Task requirements:
Reproduce, exactly and in full, only the lines below from the one containing "Lemma valid_lanes_filter offs" through the one containing "cbn [less_than fmap list_fmap store_lanes].".

Stored data:
● ● ● ● ● ● ●

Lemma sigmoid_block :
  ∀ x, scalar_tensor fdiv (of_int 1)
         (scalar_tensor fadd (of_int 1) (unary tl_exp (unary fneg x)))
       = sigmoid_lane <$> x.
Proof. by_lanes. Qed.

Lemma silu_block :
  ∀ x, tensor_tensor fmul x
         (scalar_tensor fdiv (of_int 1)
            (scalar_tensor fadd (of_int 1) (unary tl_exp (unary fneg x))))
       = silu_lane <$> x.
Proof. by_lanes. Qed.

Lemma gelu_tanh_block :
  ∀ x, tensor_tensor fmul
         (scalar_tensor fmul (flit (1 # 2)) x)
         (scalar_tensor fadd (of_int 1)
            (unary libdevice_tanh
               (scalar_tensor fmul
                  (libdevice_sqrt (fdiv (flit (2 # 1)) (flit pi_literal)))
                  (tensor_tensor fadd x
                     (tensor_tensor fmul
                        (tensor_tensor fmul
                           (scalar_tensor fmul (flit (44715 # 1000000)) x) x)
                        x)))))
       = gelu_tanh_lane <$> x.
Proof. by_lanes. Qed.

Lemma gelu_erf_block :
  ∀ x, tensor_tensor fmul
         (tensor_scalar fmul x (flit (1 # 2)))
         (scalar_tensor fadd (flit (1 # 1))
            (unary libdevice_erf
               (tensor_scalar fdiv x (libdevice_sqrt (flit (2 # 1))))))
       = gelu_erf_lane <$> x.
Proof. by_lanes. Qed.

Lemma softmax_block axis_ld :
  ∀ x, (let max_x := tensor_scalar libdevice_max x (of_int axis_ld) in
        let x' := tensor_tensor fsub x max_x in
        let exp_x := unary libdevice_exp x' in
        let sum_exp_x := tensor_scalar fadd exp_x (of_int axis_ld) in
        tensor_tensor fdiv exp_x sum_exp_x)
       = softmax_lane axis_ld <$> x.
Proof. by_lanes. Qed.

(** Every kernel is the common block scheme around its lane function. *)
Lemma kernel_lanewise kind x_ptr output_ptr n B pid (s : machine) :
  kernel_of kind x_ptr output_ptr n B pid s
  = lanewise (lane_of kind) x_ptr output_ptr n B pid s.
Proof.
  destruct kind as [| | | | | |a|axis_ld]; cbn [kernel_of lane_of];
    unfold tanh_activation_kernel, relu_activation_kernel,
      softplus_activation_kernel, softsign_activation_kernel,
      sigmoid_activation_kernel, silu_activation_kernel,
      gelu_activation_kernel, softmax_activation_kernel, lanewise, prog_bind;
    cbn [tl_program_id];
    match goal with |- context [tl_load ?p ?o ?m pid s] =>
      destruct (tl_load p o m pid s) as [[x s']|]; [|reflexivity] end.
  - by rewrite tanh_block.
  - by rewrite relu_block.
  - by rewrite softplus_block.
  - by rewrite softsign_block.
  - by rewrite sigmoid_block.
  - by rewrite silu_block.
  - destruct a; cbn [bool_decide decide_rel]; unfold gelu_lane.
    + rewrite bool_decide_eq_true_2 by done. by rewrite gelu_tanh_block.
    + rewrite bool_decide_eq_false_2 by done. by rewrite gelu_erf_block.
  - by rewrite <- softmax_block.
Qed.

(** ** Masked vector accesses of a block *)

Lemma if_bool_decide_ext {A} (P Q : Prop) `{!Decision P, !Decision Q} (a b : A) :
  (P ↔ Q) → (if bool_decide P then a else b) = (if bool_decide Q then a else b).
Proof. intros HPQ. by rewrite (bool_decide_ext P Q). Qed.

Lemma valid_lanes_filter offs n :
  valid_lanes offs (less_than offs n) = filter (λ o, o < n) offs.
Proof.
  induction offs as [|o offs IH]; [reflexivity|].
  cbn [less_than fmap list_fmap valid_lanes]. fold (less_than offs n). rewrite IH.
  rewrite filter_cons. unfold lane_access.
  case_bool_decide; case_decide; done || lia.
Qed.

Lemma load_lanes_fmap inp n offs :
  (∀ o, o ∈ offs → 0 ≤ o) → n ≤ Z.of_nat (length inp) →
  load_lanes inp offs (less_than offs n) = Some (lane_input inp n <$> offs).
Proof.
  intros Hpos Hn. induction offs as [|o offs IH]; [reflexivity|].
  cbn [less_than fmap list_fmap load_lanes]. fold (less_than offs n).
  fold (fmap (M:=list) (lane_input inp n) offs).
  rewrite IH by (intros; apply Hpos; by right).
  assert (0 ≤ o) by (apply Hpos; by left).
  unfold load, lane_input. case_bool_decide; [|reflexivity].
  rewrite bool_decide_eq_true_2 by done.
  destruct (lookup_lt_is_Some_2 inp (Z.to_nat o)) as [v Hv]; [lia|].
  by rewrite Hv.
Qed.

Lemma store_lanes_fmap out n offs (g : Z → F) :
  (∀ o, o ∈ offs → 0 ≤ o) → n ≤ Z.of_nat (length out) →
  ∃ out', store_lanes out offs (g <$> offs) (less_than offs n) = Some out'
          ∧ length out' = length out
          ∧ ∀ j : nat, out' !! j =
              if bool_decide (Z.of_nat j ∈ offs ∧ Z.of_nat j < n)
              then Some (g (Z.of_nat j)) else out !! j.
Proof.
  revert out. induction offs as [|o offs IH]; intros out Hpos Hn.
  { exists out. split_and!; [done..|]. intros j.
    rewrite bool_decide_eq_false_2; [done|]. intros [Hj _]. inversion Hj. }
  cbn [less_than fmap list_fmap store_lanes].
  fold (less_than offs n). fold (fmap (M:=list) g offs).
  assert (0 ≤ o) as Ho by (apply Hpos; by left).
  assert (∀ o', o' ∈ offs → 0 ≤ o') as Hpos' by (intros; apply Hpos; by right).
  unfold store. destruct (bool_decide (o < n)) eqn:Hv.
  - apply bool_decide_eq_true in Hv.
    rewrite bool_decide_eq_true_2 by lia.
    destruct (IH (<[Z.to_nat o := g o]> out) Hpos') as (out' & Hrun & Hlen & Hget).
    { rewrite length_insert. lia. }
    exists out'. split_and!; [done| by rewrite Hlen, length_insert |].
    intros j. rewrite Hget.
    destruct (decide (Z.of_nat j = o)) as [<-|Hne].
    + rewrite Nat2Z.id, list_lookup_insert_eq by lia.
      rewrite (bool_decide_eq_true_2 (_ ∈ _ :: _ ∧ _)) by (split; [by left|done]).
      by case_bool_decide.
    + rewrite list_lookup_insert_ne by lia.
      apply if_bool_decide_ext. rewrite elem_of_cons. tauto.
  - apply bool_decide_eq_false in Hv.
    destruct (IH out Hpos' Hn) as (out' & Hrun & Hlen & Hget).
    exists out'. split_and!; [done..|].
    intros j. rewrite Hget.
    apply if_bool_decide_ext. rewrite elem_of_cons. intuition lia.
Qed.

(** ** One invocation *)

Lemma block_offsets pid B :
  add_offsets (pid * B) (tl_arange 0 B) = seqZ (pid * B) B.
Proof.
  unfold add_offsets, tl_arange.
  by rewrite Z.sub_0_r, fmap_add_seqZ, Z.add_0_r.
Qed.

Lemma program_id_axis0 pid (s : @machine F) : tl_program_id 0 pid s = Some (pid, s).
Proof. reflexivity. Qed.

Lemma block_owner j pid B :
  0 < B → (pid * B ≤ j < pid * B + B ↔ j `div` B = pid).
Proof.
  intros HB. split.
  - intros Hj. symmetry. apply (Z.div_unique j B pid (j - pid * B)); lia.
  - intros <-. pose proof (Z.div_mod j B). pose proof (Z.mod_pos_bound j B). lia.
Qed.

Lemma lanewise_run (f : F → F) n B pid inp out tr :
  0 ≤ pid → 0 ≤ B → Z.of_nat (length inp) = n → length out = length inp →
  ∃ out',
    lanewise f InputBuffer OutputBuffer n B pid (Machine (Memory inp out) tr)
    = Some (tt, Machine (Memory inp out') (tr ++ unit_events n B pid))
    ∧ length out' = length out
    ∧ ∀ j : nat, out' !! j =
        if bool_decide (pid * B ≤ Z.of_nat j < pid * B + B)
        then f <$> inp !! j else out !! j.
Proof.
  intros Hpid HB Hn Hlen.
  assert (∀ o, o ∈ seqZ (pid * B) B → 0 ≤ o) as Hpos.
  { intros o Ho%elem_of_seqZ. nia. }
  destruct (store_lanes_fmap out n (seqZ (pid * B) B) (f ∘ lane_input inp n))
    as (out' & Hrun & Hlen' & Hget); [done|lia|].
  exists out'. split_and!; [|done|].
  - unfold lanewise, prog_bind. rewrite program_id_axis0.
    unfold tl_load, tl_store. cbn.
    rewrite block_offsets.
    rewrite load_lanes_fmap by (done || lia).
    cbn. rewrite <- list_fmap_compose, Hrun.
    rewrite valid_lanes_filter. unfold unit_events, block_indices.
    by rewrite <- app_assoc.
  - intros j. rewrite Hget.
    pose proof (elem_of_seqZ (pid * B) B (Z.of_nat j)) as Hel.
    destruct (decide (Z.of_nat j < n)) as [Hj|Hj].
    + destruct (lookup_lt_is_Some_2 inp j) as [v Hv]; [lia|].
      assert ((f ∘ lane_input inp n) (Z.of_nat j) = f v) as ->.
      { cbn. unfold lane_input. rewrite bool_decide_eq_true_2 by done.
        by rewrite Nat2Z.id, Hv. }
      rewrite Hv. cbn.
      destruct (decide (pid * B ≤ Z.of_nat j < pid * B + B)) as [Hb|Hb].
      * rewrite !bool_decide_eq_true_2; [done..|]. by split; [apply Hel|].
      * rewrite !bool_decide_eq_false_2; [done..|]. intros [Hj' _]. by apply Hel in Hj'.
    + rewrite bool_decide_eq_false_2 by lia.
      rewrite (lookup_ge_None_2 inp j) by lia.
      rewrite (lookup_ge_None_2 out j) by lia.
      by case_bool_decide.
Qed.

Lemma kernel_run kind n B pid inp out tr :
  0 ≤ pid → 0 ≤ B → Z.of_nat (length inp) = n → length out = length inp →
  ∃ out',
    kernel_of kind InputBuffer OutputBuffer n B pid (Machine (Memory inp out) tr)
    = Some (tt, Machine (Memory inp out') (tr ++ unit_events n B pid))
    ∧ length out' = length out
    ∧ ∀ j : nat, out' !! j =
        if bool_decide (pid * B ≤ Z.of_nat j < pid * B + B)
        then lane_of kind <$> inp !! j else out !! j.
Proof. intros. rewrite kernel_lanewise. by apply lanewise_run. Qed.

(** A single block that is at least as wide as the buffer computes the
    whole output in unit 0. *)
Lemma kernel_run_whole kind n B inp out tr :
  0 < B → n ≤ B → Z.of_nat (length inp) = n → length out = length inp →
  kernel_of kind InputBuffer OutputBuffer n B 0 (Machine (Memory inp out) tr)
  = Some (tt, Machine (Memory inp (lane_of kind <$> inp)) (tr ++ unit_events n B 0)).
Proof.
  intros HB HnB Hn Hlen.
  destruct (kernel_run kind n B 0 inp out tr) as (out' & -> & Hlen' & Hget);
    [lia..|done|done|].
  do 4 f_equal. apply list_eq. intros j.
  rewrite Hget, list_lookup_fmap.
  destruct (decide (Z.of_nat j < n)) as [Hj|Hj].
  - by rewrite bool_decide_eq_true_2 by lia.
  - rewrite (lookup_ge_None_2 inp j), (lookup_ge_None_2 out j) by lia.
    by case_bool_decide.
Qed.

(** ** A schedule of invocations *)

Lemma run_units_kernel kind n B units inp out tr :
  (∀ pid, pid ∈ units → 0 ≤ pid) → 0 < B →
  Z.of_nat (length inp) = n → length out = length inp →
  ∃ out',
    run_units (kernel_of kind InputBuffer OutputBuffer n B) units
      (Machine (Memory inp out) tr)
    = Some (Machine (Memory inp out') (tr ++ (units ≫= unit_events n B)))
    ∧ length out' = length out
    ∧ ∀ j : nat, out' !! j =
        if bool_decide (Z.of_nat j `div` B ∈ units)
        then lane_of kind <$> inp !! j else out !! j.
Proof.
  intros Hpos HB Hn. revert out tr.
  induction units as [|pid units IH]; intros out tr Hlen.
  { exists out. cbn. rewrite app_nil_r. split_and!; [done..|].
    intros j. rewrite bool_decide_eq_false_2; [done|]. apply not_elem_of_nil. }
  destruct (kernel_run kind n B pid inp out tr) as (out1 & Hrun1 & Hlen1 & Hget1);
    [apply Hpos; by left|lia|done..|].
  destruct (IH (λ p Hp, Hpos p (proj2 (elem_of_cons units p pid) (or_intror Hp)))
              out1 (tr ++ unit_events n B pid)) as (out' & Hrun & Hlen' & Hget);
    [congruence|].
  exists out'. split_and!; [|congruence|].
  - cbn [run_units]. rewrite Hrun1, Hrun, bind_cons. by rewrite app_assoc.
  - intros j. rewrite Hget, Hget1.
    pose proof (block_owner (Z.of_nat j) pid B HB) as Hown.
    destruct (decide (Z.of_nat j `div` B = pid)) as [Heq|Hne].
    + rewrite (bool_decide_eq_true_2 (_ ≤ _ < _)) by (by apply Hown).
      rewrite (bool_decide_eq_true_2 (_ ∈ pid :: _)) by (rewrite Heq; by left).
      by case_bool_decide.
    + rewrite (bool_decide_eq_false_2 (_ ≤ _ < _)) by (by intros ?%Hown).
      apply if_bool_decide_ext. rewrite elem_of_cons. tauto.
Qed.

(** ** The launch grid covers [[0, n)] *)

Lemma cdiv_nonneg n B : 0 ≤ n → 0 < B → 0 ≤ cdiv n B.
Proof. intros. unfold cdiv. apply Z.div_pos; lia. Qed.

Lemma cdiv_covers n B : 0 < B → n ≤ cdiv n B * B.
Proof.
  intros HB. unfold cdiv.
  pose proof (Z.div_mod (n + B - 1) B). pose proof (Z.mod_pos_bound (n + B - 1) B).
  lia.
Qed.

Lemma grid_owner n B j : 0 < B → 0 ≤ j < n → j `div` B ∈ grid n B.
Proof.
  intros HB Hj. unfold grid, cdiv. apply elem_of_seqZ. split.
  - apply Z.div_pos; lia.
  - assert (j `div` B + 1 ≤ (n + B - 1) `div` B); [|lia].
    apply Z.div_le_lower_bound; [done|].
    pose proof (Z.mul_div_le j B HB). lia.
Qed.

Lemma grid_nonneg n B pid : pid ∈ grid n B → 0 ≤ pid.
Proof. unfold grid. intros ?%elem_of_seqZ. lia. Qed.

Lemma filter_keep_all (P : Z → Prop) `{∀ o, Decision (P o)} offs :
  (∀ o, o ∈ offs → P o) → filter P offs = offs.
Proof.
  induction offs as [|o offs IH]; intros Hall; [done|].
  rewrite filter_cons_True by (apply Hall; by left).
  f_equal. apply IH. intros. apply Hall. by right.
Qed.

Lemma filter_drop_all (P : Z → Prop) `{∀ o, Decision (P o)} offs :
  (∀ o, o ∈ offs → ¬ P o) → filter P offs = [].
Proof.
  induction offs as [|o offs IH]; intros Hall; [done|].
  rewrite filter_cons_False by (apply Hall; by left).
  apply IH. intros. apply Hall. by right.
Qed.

● ● ● ● ● ● ●

Task response:
Lemma valid_lanes_filter offs n :
  valid_lanes offs (less_than offs n) = filter (λ o, o < n) offs.
Proof.
  induction offs as [|o offs IH]; [reflexivity|].
  cbn [less_than fmap list_fmap valid_lanes]. fold (less_than offs n). rewrite IH.
  rewrite filter_cons. unfold lane_access.
  case_bool_decide; case_decide; done || lia.
Qed.

Lemma load_lanes_fmap inp n offs :
  (∀ o, o ∈ offs → 0 ≤ o) → n ≤ Z.of_nat (length inp) →
  load_lanes inp offs (less_than offs n) = Some (lane_input inp n <$> offs).
Proof.
  intros Hpos Hn. induction offs as [|o offs IH]; [reflexivity|].
  cbn [less_than fmap list_fmap load_lanes]. fold (less_than offs n).
  fold (fmap (M:=list) (lane_input inp n) offs).
  rewrite IH by (intros; apply Hpos; by right).
  assert (0 ≤ o) by (apply Hpos; by left).
  unfold load, lane_input. case_bool_decide; [|reflexivity].
  rewrite bool_decide_eq_true_2 by done.
  destruct (lookup_lt_is_Some_2 inp (Z.to_nat o)) as [v Hv]; [lia|].
  by rewrite Hv.
Qed.

Lemma store_lanes_fmap out n offs (g : Z → F) :
  (∀ o, o ∈ offs → 0 ≤ o) → n ≤ Z.of_nat (length out) →
  ∃ out', store_lanes out offs (g <$> offs) (less_than offs n) = Some out'
          ∧ length out' = length out
          ∧ ∀ j : nat, out' !! j =
              if bool_decide (Z.of_nat j ∈ offs ∧ Z.of_nat j < n)
              then Some (g (Z.of_nat j)) else out !! j.
Proof.
  revert out. induction offs as [|o offs IH]; intros out Hpos Hn.
  { exists out. split_and!; [done..|]. intros j.
    rewrite bool_decide_eq_false_2; [done|]. intros [Hj _]. inversion Hj. }
  cbn [less_than fmap list_fmap store_lanes].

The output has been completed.